Carlo ammette di esserci cascato, ma di non volerlo rifare. Marianna ricorda che, in cambio dell’entrata alla facoltà di Scienze motorie, a cui aveva tutti i titoli per accedere, chiesero il voto a lei e a suo padre. Emilia parla di un voto ceduto per un incarico di scrutatore. Angela di voti dati in cambio della promozione dei figli a scuola. Ermanno, dalla provincia di Caserta, cita voti in cambio di bollette pagate. Sandra ricorda una pratica degli anni ‘50 “in auge” ancora oggi: distribuzione di pacchi di pasta prima delle elezioni.
Simona scrive che, in Salento, vengono dati voti in cambio di bombole del gas per il riscaldamento. Francesco sa addirittura di 25 euro per la preferenza alle primarie. Piperita ricorda a Bari, nel 2006, di un voto in cambio di 25 euro e un paio di scarpe da ginnastica. Emanuela ricorda come la zia e la sua famiglia avessero dato il voto a un candidato per un avanzamento nelle liste d’attesa per visite mediche. Antonella, la prima assunzione, nel 1989, l’ha avuta così, in cambio di un voto. Roberto descrive navette organizzate a Pozzuoli per accompagnare al seggio persone scortate fino alla soglia delle urne, per fare pressione psicologica. Celine, da Aosta, parla di voto in cambio dello sconto sull’assicurazione.
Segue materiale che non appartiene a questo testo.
(** A binary frame of [n] bytes, masked, not final. *)
Definition sized_frame (n : nat) : Frame :=
  {| opcode := Binary; payload := repeat x61 n;
     fin := false; masking_key := Some (x01, x02, x03, x04) |}.

End FrameCodec.

Module OutboundQueue.

(** Modelled from the spec: the kind of an OutboundMessage (section 3),
    text or binary. *)
Inductive MessageKind : Type := TextMessage | BinaryMessage.

(** Modelled from the spec: the OutboundMessage of section 3; missing
    from the repository. *)
Record OutboundMessage : Type := {
  message_payload : list byte;
  kind : MessageKind;
  enqueued_at : Z
}.

(** Modelled from the spec: the bounded FIFO of section 4.3, of capacity
    [capacity]; missing from the repository. *)
Record Queue : Type := {
  capacity : nat;
  messages : list OutboundMessage
}.

(** Modelled from the spec: [enqueue] of section 4.3; the function is
    missing from the repository.  It returns its result and the queue
    state it leaves. *)
Definition enqueue (m : OutboundMessage) (q : Queue) : Result unit * Queue :=
  if (capacity q <=? List.length (messages q))%nat
  then (Err QueueFull, q)
  else (Ok tt, {| capacity := capacity q; messages := messages q ++ [m] |}).

Definition hello : OutboundMessage :=
  {| message_payload := c_literal "hello"; kind := TextMessage;
     enqueued_at := 0 |}.

End OutboundQueue.

(** * Verification *)

(** One step of [run]. *)
Ltac run_step := cbn [run]; cbn -[run Nat.mul Nat.add].

(** ** Executions of [main] *)

Section MainFacts.
Context {K : lws_constants}.

Lemma run_service_loop (env : environment) (ctx : pointer lws_context)
    (fuel : nat) :
  forall s : env_state env,
  exists rets : list Z,
    run env fuel s (service_loop ctx) = (map (Call_service ctx 0) rets, None).
Proof.
  induction fuel as [fuel IH] using lt_wf_ind. intros s.
  destruct fuel as [|fuel]; [exists []; reflexivity|].
  cbn [run]. cbn.
  destruct (env_answer env Z (Lws_service ctx 0) s) as [x s'].
  destruct fuel as [|fuel]; [exists [x]; reflexivity|].
  cbn [run]. cbn.
  change (ITree.subst _ (ITree.iter _ tt)) with (service_loop ctx).
  destruct (IH fuel ltac:(lia) s') as [rets ->].
  exists (x :: rets). reflexivity.
Qed.

(** Two steps of the loop make one call of lws_service, for ever. *)
Lemma run_service_loop_calls (env : environment) (ctx : pointer lws_context)
    (n : nat) :
  forall s : env_state env,
  exists rets : list Z,
    List.length rets = n /\
    run env (2 * n) s (service_loop ctx)
    = (map (Call_service ctx 0) rets, None).
Proof.
  induction n as [|n IH]; intros s; [exists []; split; reflexivity|].
  replace (2 * S n)%nat with (S (S (2 * n))) by lia.
  run_step.
  destruct (env_answer env Z (Lws_service ctx 0) s) as [x s'].
  run_step.
  change (ITree.subst _ (ITree.iter _ tt)) with (service_loop ctx).
  destruct (IH s') as [rets [Hlen ->]].
  exists (x :: rets). split; [simpl; lia | reflexivity].
Qed.

Lemma main_executions (env : environment) (fuel : nat)
    (argc : Z) (argv : list (list byte)) :
  main_execution (execute env fuel (main argc argv)).
Proof.
  unfold execute. generalize (env_init env). intros s.
  destruct fuel as [|fuel]; [exact (running_create_failed 0 0)|].
  cbn [run]. cbn.
  destruct (env_answer env unit _ s) as [[] s1].
  destruct fuel as [|fuel]; [exact (running_create_failed 0 1)|].
  cbn [run]. cbn.
  destruct (env_answer env _ (Lws_create_context _) s1) as [[c|] s2].
  - destruct fuel as [|fuel]; [exact (running_connect_failed c None 0 2)|].
    cbn [run]. cbn.
    destruct (env_answer env _ (Lws_canonical_hostname _) s2) as [h s3].
    destruct fuel as [|fuel]; [exact (running_connect_failed c h 0 3)|].
    cbn [run]. cbn.
    destruct (env_answer env _ (Lws_client_connect_via_info _) s3)
      as [[w|] s4].
    + change (ITree.subst _ (ITree.subst _ (Ret (Some w))))
        with (ITree.bind (Ret (Some w)) (fun _ : pointer lws => service_loop (Some c))).
      pose proof (run_service_loop env (Some c) fuel s4) as [rets Hrun].
      destruct fuel as [|fuel].
      * exact (running_servicing c h w []).
      * cbn [run] in *. cbn in *. rewrite Hrun.
        exact (running_servicing c h w rets).
    + destruct fuel as [|fuel]; [exact (running_connect_failed c h 0 4)|].
      cbn [run]. cbn.
      destruct (env_answer env _ (Printf _) s4) as [r s5].
      destruct fuel as [|fuel]; [exact (running_connect_failed c h r 5)|].
      cbn [run]. cbn.
      destruct (env_answer env _ (Lws_context_destroy _) s5) as [[] s6].
      destruct fuel as [|fuel]; [exact (running_connect_failed c h r 6)|].
      exact (returned_connect_failed c h r).
  - destruct fuel as [|fuel]; [exact (running_create_failed 0 2)|].
    cbn [run]. cbn.
    destruct (env_answer env _ (Printf _) s2) as [r s3].
    destruct fuel as [|fuel]; [exact (running_create_failed r 3)|].
    exact (returned_create_failed r).
Qed.

(** With seven steps or more, [main] has returned or is servicing. *)
Lemma main_executions_complete (env : environment) (fuel : nat)
    (argc : Z) (argv : list (list byte)) :
  let x := execute env (7 + fuel) (main argc argv) in
  (exists r, x = (path_create_failed r, Some 1)) \/
  (exists c h r, x = (path_connect_failed c h r, Some 1)) \/
  (exists c h w rets, x = (path_servicing c h w rets, None)).
Proof.
  unfold execute. generalize (env_init env). intros s.
  cbn [Nat.add]. run_step.
  destruct (env_answer env unit _ s) as [[] s1]. run_step.
  destruct (env_answer env _ (Lws_create_context _) s1) as [[c|] s2]; run_step.
  - destruct (env_answer env _ (Lws_canonical_hostname _) s2) as [h s3]. run_step.
    destruct (env_answer env _ (Lws_client_connect_via_info _) s3)
      as [[w|] s4]; run_step.
    + change (ITree.subst _ (ITree.subst _ (Ret (Some w))))
        with (ITree.bind (Ret (Some w))
                (fun _ : pointer lws => service_loop (Some c))).
      destruct (run_service_loop env (Some c) (S (S (S fuel))) s4)
        as [rets Hrun].
      cbn [run] in *. cbn -[run] in *. rewrite Hrun.
      right. right. exists c, h, w, rets. reflexivity.
    + destruct (env_answer env _ (Printf _) s4) as [r s5]. run_step.
      destruct (env_answer env _ (Lws_context_destroy _) s5) as [[] s6].
      right. left. exists c, h, r. reflexivity.
  - destruct (env_answer env _ (Printf _) s2) as [r s3].
    left. exists r. reflexivity.
Qed.

(** X8. The service loop does not stop: unless lws_create_context or
    lws_client_connect_via_info has returned NULL, [main] has called
    lws_service [n] times after [4 + 2 * n] steps, for every [n] and
    whatever lws_service returns. *)
Lemma main_services_for_ever (env : environment) (n : nat)
    (argc : Z) (argv : list (list byte)) :
  let x := execute env (4 + 2 * n) (main argc argv) in
  existsb is_failed_create (fst x) = true \/
  existsb is_failed_connect (fst x) = true \/
  exists c h w rets,
    x = (path_servicing c h w rets, None) /\ List.length rets = n.
Proof.
  unfold execute. generalize (env_init env). intros s.
  change (4 + 2 * n)%nat with (S (S (S (S (2 * n))))). run_step.
  destruct (env_answer env unit _ s) as [[] s1]. run_step.
  destruct (env_answer env _ (Lws_create_context _) s1) as [[c|] s2]; run_step.
  - destruct (env_answer env _ (Lws_canonical_hostname _) s2) as [h s3].
    run_step.
    destruct (env_answer env _ (Lws_client_connect_via_info _) s3)
      as [[w|] s4]; run_step.
    + destruct (run_service_loop_calls env (Some c) n s4)
        as [rets [Hlen Hrun]].
      match goal with
      | |- context [run env (2 * n) s4 ?t] =>
          assert (E : run env (2 * n) s4 t
                      = (map (Call_service (Some c) 0) rets, None))
            by (rewrite <- Hrun; destruct (2 * n)%nat; reflexivity)
      end.
      rewrite E. right. right. exists c, h, w, rets.
      split; [reflexivity | exact Hlen].
    + match goal with
      | |- context [run env ?f ?s' ?t] => destruct (run env f s' t) as [tr o]
      end.
      right. left. reflexivity.
  - destruct (env_answer env _ (Printf _) s2) as [r s3]. run_step.
    left. reflexivity.
Qed.
(** The loop, and what follows it. *)
Fixpoint install_each (packages : list string) : M bool :=
  match packages with
  | [] =>
      echo "[OK] Todas as dependências foram instaladas.";;
      mret true
  | package :: rest =>
      installed ← install_one package;
      if (installed : bool) then install_each rest else mret false
  end.

(** [install_dependencies()]. *)
Definition install_dependencies : M bool :=
  header "Instalando dependências";;
  try_except
    (run_checked upgrade_command;;
     echo "[OK] Pip atualizado.")
    CalledProcessError
    (echo "[AVISO] Falha ao atualizar pip, continuando com a versão atual.");;
  install_each requirements.

(** The advice [check_ffmpeg] ends with, by platform. *)
Definition ffmpeg_advice : M unit :=
  if Stdlib.Strings.String.eqb (system host) "Windows" then
    echo "  1. Baixe em: https://ffmpeg.org/download.html";;
    echo "  2. Adicione ao PATH do sistema"
  else if Stdlib.Strings.String.eqb (system host) "Darwin" then
    echo "  Execute: brew install ffmpeg"
  else
    echo "  Execute: sudo apt-get install ffmpeg".

(** [check_ffmpeg()]. The [try] block returns [True] on a zero return
    code; otherwise, and after [FileNotFoundError], control reaches the
    warning. *)
Definition check_ffmpeg : M bool :=
  header "Verificando FFmpeg (opcional)";;
  found ← try_except
    (returncode ← run_captured ["ffmpeg"; "-version"];
     if (returncode =? 0)%Z then
       echo "[OK] FFmpeg está instalado.";;
       mret true
     else mret false)
    FileNotFoundError
    (mret false);
  if (found : bool) then mret true
  else
    echo "[AVISO] FFmpeg não encontrado. A análise de vídeo não estará disponível.";;
    echo "Para instalar o FFmpeg:";;
    ffmpeg_advice;;
    mret false.

(** The loop [for directory in directories]. *)
Fixpoint make_each (dirs : list string) : M unit :=
  match dirs with
  | [] => mret tt
  | directory :: rest =>
      makedirs directory;;
      echo ("[OK] Diretório criado: " +:+ directory);;
      make_each rest
  end.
Rossella da Castrovillari scrive che, nella sua città, un politico ha contattato gli studenti fuori sede per chiedere il voto in cambio di un volo andata e ritorno. Giulia da Padova segnala addirittura che venivano distribuiti grembiuli in cambio di voti. Vincenzo dalla Sicilia riporta un meccanismo secondo cui un voto valeva un buono benzina da cinquanta euro. Rossana da Colleferro dichiara di aver assistito a una campagna elettorale in cui la minaccia era che, se non avesse vinto il candidato di riferimento, avrebbero chiuso la scuola calcio. Sergio da Casoria spiega che, in cambio del voto, era stata promessa l’illuminazione di un quartiere. Ennesimo diritto comprato: prima delle elezioni furono piantati i pali senza lampioni. Dopo aver vinto le elezioni, il politico che l’aveva promesso fece mettere anche le luci. È evidente che questa prassi è assolutamente trasversale. Riguarda tutti i partiti in tutta Italia, quindi la partitocrazia nel suo complesso, tranne poche eccezioni, irrilevanti ai fini di un’analisi. Marisa mi ricorda che in Tanzania, sulla porta del presidente di una regione, c’è una scritta in swahili che, tradotta, vuol dire: “La corruzione uccide il diritto”. Ecco, imparerei da questo presidente tanzaniano e aggiungerei, poi, che la ragione per la quale è fondamentale debellare la corruzione è che la vita del diritto è l’unica garanzia per il diritto alla vita.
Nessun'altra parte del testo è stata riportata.